Supplied data

(** X8: [addTask] adds one Task for every Column its ids address when the
    title passes the guard, and nothing otherwise; on a Board with unique
    ids that is at most one Task. *)
Theorem addTask_total
    (b : Board) (now : Z) (sectionId columnId title : string) :
  total_tasks (addTask now sectionId columnId title b)
  = total_tasks b
    + (if nonblank title
       then List.length (selected sectionId columnId b) else 0)
  /\ (unique_ids b -> List.length (selected sectionId columnId b) <= 1).
Proof.
  split.
  - unfold addTask, nonblank, total_tasks.
    destruct (truthy (trim title)); [|lia].
    set (newTask := mkTask ("task-" ++ toString now) title false).
    fold (with_appended newTask).
    rewrite (m_with_appended (@List.length Task) (@length_app Task)).
    simpl. lia.
  - intros [_ [Hc _]].
    pose proof (selected_length_le sectionId columnId b).
    pose proof (NoDup_filter_le_1 column_id columnId (all_columns b) Hc).
    lia.
Qed.

Lemma addTask_total_witness :
  List.length (selected "1" "c1" initialSections) <= 1.
Proof.
  apply (addTask_total initialSections 0 "1" "c1" "Plan").
  repeat split; apply distinct_NoDup; reflexivity.
Defined.

(** ** [deleteSection] *)

Lemma all_tasks_filter_split (p : Section -> bool) (b : Board) :
  List.length (all_tasks (filter p b))
  + List.length (all_tasks (filter (fun s => negb (p s)) b))
  = List.length (all_tasks b).
Proof.
  induction b as [|s b IH]; [reflexivity|].
  rewrite all_tasks_cons, length_app. simpl.
  destruct (p s); simpl; rewrite all_tasks_cons, length_app; lia.
Qed.

(** X9: [deleteSection] removes every Section with the id, with its Columns
    and their Tasks: no Section with the id is left, the other Sections are
    kept, the Board loses exactly the Tasks of the Sections removed, and a
    second [deleteSection] with the id changes nothing. *)
Theorem deleteSection_cascades (b : Board) (sectionId : string) :
  has_section sectionId (deleteSection sectionId b) = false
  /\ (forall s, In s (deleteSection sectionId b)
                <-> In s b /\ section_id s <> sectionId)
  /\ total_tasks (deleteSection sectionId b)
     + List.length
         (all_tasks (filter (fun s => section_id s =? sectionId) b))
     = total_tasks b
  /\ deleteSection sectionId (deleteSection sectionId b)
     = deleteSection sectionId b.
Proof.
  unfold deleteSection. repeat split.
  - unfold has_section.
    destruct (existsb (fun s => section_id s =? sectionId)
                (filter (fun s => negb (section_id s =? sectionId)) b))
      eqn:E; [|reflexivity].
    apply existsb_exists in E. destruct E as [s [Hs Es]].
    apply filter_In in Hs. destruct Hs as [_ Hs].
    rewrite Es in Hs. discriminate.
  - apply filter_In in H. tauto.
  - apply filter_In in H. destruct H as [_ H].
    apply negb_true_iff, String.eqb_neq in H. exact H.
  - intros [Hs Hne]. apply filter_In. split; [exact Hs|].
    apply negb_true_iff, String.eqb_neq. exact Hne.
  - unfold total_tasks.
    pose proof (all_tasks_filter_split
                  (fun s => negb (section_id s =? sectionId)) b) as H.
    rewrite (filter_ext (fun s => negb (negb (section_id s =? sectionId)))
               (fun s => section_id s =? sectionId)) in H
      by (intro s; apply negb_involutive).
    exact H.
  - apply filter_idempotent.
Qed.

(** * Invariants of the Board along any sequence of actions *)

Lemma forallb_map_preserved {A} (p : A -> bool) (f : A -> A) (l : list A) :
  (forall x, In x l -> p x = true -> p (f x) = true) ->
  forallb p l = true -> forallb p (map f l) = true.
Proof.
  induction l as [|x l IH]; simpl; intros Hf H; [reflexivity|].
  apply andb_true_iff in H. destruct H as [Hx Hl].
  rewrite Hf by auto. simpl. apply IH; auto.
Qed.

Lemma forallb_filter_preserved {A} (p q : A -> bool) (l : list A) :
  forallb p l = true -> forallb p (filter q l) = true.
Proof.
  induction l as [|x l IH]; simpl; intro H; [reflexivity|].
  apply andb_true_iff in H. destruct H as [Hx Hl].
  destruct (q x); simpl; [rewrite Hx|]; auto.
Qed.

Lemma forallb_firstn_preserved {A} (p : A -> bool) (n : nat) (l : list A) :
  forallb p l = true -> forallb p (firstn n l) = true.
Proof.
  revert n. induction l as [|x l IH]; intros [|n] H; simpl; try reflexivity.
  simpl in H. apply andb_true_iff in H. destruct H as [Hx Hl].
  rewrite Hx. simpl. auto.
Qed.

Lemma forallb_snoc {A} (p : A -> bool) (l : list A) (x : A) :
  forallb p l = true -> p x = true -> forallb p (l ++ [x]) = true.
Proof.
  intros Hl Hx. rewrite forallb_app, Hl. simpl. rewrite Hx. reflexivity.
Qed.

Lemma dragAndDrop_cases
    (i j k : nat) (ts tc : string) (b : Board) :
  dragAndDrop i j k ts tc b = b
  \/ exists s c t,
       nth_error b i = Some s /\ nth_error (columns s) j = Some c
       /\ nth_error (tasks c) k = Some t
       /\ dragAndDrop i j k ts tc b
          = moveTask t (section_id s) (column_id c) ts tc b.
Proof.
  unfold dragAndDrop.
  destruct (nth_error b i) as [s|] eqn:Hs; [|left; reflexivity].
  destruct (nth_error (columns s) j) as [c|] eqn:Hc; [|left; reflexivity].
  destruct (nth_error (tasks c) k) as [t|] eqn:Ht; [|left; reflexivity].
  right. exists s, c, t. repeat split; assumption.
Qed.

Lemma moveTask_two_steps (task : Task) (fs fc ts tc : string) (b : Board) :
  moveTask task fs fc ts tc b
  = in_column ts tc (with_appended task)
      (in_column fs fc (without_task (task_id task)) b).
Proof. reflexivity. Qed.

(** ** At least one Column *)

Lemma min_one_column_in_column
    (sectionId columnId : string) (f : Column -> Column) (b : Board) :
  min_one_column b = true ->
  min_one_column (in_column sectionId columnId f b) = true.
Proof.
  unfold min_one_column, in_column. apply forallb_map_preserved.
  intros s _ H. destruct (section_id s =? sectionId); [|exact H].
  simpl. rewrite length_map. exact H.
Qed.
(** X18: through the route table, POST /cof and POST /searchCustomer with
    a JSON body reach createCard and searchCustomers and end in their
    ReferenceError: the client receives no call and no response is sent. *)
Theorem post_cof_and_search_end_in_ReferenceError (env : Env) (payload : value) :
  let run1 := module_exports env (POST "/cof" payload) fresh in
  let run2 := module_exports env (POST "/searchCustomer" payload) fresh in
  (fst run1 = Throw (ReferenceError "validateCardPayload") ∧
   client_calls (snd run1) = [] ∧ responses (snd run1) = []) ∧
  (fst run2 = Throw (ReferenceError "validateSearchCustomerPayload") ∧
   client_calls (snd run2) = [] ∧ responses (snd run2) = []).
Proof.
  intros run1 run2. subst run1 run2. unfold module_exports. split.
  - rewrite router_step.
    unfold microrouter.post at 1, microrouter.route, bind.
    replace (microrouter.url_match "/cof"
               (microrouter.pathname (path (POST "/cof" payload)))
             && String.eqb (method (POST "/cof" payload)) "POST") with true
      by (vm_compute; reflexivity).
    unfold createCard, json, POST. cbn [body]. rewrite ident_validateCardPayload.
    cbv [bind ret throw logger.debug log]. cbn [fst snd client_calls responses fresh].
    split_and!; reflexivity.
  - rewrite router_skip; [|apply route_no_match; vm_compute; reflexivity|reflexivity].
    rewrite router_skip; [|apply route_no_match; vm_compute; reflexivity|reflexivity].
    rewrite router_skip; [|apply route_no_match; vm_compute; reflexivity|reflexivity].
    rewrite router_skip; [|apply route_no_match; vm_compute; reflexivity|reflexivity].
    rewrite router_step.
    unfold microrouter.post at 1, microrouter.route, bind.
    replace (microrouter.url_match "/searchCustomer"
               (microrouter.pathname (path (POST "/searchCustomer" payload)))
             && String.eqb (method (POST "/searchCustomer" payload)) "POST") with true
      by (vm_compute; reflexivity).
    unfold searchCustomers, json, POST. cbn [body].
    rewrite ident_validateSearchCustomerPayload.
    cbv [bind ret throw logger.debug log]. cbn [fst snd client_calls responses fresh].
    split_and!; reflexivity.
Qed.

Work order
Everything from the line with "destruct (nth_error (tasks" through the line with "(** X18: through" should be written out exactly as it appears above, end lines included, and nothing outside that range.

Exercise answer
  destruct (nth_error (tasks c) k) as [t|] eqn:Ht; [|left; reflexivity].
  right. exists s, c, t. repeat split; assumption.
Qed.

Lemma moveTask_two_steps (task : Task) (fs fc ts tc : string) (b : Board) :
  moveTask task fs fc ts tc b
  = in_column ts tc (with_appended task)
      (in_column fs fc (without_task (task_id task)) b).
Proof. reflexivity. Qed.

(** ** At least one Column *)

Lemma min_one_column_in_column
    (sectionId columnId : string) (f : Column -> Column) (b : Board) :
  min_one_column b = true ->
  min_one_column (in_column sectionId columnId f b) = true.
Proof.
  unfold min_one_column, in_column. apply forallb_map_preserved.
  intros s _ H. destruct (section_id s =? sectionId); [|exact H].
  simpl. rewrite length_map. exact H.
Qed.
(** X18: through the route table, POST /cof and POST /searchCustomer with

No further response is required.